# Exercise:
Please take the records that follow and repeat exactly the lines starting with the line with "get_connection w = Ok tt → read_sql w query = Raise" and going on through the line with "Proof. intros H. unfold sidebar.".

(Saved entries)
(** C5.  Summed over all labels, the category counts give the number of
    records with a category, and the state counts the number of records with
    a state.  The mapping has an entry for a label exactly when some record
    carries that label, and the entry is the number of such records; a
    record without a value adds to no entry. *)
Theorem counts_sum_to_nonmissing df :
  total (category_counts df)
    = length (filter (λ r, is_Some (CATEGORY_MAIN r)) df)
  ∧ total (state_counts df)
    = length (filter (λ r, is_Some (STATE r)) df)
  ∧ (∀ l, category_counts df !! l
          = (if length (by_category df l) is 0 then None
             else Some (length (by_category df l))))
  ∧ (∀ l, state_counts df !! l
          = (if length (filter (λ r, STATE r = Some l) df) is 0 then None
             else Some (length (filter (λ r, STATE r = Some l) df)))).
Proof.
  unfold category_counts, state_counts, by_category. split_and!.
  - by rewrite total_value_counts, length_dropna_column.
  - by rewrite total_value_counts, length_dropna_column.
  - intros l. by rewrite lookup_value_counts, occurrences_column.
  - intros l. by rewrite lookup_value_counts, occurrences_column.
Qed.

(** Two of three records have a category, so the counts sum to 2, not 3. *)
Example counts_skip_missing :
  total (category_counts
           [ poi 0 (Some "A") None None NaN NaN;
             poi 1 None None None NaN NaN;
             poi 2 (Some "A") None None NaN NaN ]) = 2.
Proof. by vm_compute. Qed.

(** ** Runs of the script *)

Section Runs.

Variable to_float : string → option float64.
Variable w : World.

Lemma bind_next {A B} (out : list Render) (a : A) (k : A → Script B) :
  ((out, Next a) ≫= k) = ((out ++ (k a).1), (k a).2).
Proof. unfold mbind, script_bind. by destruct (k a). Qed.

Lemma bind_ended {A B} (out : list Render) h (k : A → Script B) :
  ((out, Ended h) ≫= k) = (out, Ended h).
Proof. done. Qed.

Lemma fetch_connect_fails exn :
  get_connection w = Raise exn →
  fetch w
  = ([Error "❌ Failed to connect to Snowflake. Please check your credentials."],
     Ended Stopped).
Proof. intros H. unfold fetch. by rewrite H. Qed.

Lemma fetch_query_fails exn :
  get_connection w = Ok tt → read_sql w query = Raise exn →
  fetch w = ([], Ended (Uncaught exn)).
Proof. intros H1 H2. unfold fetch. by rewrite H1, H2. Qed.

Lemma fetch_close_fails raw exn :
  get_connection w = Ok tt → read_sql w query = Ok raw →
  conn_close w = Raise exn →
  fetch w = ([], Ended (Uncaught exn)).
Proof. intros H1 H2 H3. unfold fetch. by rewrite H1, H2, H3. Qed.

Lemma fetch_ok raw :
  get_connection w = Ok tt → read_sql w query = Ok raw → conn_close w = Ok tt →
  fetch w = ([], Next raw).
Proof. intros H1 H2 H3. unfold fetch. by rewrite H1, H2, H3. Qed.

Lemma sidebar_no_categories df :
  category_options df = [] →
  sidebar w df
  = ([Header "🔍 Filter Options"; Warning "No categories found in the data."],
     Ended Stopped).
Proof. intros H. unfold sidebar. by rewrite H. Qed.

...

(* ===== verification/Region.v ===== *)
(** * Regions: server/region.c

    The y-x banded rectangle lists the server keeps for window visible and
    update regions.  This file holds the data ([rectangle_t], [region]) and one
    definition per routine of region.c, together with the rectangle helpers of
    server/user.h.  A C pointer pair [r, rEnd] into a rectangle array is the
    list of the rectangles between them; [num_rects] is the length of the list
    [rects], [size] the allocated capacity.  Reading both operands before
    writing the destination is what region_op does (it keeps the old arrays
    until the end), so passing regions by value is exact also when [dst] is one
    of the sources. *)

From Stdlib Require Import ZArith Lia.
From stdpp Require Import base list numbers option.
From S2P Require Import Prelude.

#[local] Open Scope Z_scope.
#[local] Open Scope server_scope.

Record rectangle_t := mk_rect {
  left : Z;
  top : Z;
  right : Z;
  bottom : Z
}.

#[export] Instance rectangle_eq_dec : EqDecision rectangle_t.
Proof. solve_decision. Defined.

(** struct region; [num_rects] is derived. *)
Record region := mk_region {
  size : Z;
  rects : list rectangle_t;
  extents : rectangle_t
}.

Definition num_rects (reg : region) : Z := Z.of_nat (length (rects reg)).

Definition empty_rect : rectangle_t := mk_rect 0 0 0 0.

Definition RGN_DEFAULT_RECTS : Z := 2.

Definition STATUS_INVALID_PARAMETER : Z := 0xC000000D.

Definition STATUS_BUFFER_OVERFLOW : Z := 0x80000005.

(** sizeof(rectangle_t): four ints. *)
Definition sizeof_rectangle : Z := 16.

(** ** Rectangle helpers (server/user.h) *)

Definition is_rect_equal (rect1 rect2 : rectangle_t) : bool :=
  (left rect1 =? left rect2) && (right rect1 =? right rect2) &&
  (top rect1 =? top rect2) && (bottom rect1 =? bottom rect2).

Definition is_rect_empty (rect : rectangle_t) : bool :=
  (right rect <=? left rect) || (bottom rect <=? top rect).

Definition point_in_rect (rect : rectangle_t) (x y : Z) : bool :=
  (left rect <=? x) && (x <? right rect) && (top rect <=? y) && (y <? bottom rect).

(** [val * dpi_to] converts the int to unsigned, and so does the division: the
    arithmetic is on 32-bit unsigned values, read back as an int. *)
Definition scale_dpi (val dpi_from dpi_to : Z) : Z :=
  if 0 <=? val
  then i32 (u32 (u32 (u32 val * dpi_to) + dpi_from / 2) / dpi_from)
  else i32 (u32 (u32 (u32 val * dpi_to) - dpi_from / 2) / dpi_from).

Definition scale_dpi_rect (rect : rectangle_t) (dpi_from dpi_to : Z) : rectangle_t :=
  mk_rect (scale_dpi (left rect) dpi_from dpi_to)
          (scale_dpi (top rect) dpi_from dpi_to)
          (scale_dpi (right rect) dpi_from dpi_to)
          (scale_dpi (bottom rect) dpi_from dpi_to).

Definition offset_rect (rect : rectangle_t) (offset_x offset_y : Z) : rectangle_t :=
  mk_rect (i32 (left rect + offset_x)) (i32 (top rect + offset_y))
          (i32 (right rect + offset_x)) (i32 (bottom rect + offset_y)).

==

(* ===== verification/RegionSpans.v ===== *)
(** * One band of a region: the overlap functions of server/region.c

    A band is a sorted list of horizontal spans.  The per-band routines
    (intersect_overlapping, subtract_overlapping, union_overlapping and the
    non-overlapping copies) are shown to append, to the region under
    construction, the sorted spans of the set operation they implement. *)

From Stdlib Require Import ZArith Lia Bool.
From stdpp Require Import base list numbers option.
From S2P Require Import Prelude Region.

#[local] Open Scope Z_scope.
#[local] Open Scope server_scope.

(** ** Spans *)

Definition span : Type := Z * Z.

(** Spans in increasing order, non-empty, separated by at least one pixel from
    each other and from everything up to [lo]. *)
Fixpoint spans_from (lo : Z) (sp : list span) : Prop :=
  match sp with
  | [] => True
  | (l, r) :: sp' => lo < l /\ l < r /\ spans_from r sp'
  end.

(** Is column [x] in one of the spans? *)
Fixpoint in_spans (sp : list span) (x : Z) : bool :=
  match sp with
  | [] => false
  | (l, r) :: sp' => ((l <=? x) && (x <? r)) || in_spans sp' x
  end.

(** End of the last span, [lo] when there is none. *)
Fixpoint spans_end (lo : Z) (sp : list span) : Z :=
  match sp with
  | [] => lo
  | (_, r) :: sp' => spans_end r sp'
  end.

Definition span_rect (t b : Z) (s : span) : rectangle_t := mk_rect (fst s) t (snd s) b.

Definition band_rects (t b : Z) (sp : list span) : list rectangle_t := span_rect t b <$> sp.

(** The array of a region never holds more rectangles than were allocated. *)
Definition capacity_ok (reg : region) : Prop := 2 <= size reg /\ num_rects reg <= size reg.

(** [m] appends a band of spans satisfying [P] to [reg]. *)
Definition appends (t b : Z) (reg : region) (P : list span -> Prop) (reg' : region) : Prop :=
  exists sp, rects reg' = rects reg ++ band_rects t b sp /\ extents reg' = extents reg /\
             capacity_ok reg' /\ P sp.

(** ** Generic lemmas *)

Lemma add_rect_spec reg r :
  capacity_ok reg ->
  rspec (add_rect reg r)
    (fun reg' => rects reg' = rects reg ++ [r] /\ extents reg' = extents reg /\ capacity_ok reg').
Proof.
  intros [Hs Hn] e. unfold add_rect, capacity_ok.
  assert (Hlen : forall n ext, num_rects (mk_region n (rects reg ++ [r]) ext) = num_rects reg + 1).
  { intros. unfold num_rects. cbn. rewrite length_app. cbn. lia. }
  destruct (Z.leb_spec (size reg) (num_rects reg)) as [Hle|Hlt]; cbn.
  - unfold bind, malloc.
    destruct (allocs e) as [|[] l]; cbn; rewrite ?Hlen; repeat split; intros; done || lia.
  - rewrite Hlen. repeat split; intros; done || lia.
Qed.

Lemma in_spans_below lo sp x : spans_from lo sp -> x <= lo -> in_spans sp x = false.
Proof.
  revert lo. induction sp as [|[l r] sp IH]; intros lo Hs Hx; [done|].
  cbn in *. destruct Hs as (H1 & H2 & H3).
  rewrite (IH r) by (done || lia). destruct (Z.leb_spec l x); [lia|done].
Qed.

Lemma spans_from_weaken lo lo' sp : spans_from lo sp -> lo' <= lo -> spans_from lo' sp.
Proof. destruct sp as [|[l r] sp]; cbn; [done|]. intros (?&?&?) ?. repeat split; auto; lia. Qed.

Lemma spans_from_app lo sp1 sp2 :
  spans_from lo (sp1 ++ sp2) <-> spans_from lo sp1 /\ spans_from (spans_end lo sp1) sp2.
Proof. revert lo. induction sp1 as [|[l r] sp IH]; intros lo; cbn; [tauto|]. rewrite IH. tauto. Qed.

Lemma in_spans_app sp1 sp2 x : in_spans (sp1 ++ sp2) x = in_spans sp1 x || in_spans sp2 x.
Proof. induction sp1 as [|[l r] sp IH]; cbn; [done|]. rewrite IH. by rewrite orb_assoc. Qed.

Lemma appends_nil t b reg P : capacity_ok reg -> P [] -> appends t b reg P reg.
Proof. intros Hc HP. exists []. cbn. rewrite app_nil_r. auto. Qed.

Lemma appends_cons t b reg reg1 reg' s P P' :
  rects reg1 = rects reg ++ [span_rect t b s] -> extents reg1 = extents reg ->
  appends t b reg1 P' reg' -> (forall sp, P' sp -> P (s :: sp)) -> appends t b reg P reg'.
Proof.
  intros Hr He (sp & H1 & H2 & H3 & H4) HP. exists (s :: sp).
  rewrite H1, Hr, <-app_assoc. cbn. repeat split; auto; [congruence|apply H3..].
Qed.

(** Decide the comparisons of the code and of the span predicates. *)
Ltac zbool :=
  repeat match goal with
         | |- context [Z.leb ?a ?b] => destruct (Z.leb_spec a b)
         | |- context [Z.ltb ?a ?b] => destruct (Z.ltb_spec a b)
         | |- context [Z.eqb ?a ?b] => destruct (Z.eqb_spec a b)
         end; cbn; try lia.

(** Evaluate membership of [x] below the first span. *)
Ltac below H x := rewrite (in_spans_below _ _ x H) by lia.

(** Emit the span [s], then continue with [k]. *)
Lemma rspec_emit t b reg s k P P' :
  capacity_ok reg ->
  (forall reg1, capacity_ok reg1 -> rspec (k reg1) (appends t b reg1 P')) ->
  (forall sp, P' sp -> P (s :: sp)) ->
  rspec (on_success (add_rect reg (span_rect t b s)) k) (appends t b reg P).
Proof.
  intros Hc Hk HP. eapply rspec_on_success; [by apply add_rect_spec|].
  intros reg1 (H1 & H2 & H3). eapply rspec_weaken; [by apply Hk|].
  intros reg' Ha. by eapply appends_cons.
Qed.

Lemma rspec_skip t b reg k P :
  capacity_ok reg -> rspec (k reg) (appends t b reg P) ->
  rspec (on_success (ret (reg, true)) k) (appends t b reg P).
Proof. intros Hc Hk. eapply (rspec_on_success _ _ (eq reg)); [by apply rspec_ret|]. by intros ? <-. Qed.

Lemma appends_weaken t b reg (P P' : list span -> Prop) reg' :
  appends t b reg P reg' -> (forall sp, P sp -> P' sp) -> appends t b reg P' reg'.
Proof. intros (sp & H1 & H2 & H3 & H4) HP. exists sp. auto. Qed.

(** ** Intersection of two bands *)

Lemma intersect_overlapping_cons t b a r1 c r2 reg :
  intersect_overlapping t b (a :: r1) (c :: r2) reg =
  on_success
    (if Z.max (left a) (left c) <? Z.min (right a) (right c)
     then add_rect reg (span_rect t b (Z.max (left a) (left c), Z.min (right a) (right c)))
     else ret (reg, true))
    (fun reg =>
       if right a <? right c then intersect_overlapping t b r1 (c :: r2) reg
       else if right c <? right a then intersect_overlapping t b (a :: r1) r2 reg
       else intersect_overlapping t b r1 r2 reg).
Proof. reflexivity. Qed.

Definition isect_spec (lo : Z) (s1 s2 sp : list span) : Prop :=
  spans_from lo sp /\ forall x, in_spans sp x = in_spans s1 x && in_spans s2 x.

# Solution to the exercise:
  get_connection w = Ok tt → read_sql w query = Raise exn →
  fetch w = ([], Ended (Uncaught exn)).
Proof. intros H1 H2. unfold fetch. by rewrite H1, H2. Qed.

Lemma fetch_close_fails raw exn :
  get_connection w = Ok tt → read_sql w query = Ok raw →
  conn_close w = Raise exn →
  fetch w = ([], Ended (Uncaught exn)).
Proof. intros H1 H2 H3. unfold fetch. by rewrite H1, H2, H3. Qed.

Lemma fetch_ok raw :
  get_connection w = Ok tt → read_sql w query = Ok raw → conn_close w = Ok tt →
  fetch w = ([], Next raw).
Proof. intros H1 H2 H3. unfold fetch. by rewrite H1, H2, H3. Qed.

Lemma sidebar_no_categories df :
  category_options df = [] →
  sidebar w df
  = ([Header "🔍 Filter Options"; Warning "No categories found in the data."],
     Ended Stopped).
Proof. intros H. unfold sidebar. by rewrite H. Qed.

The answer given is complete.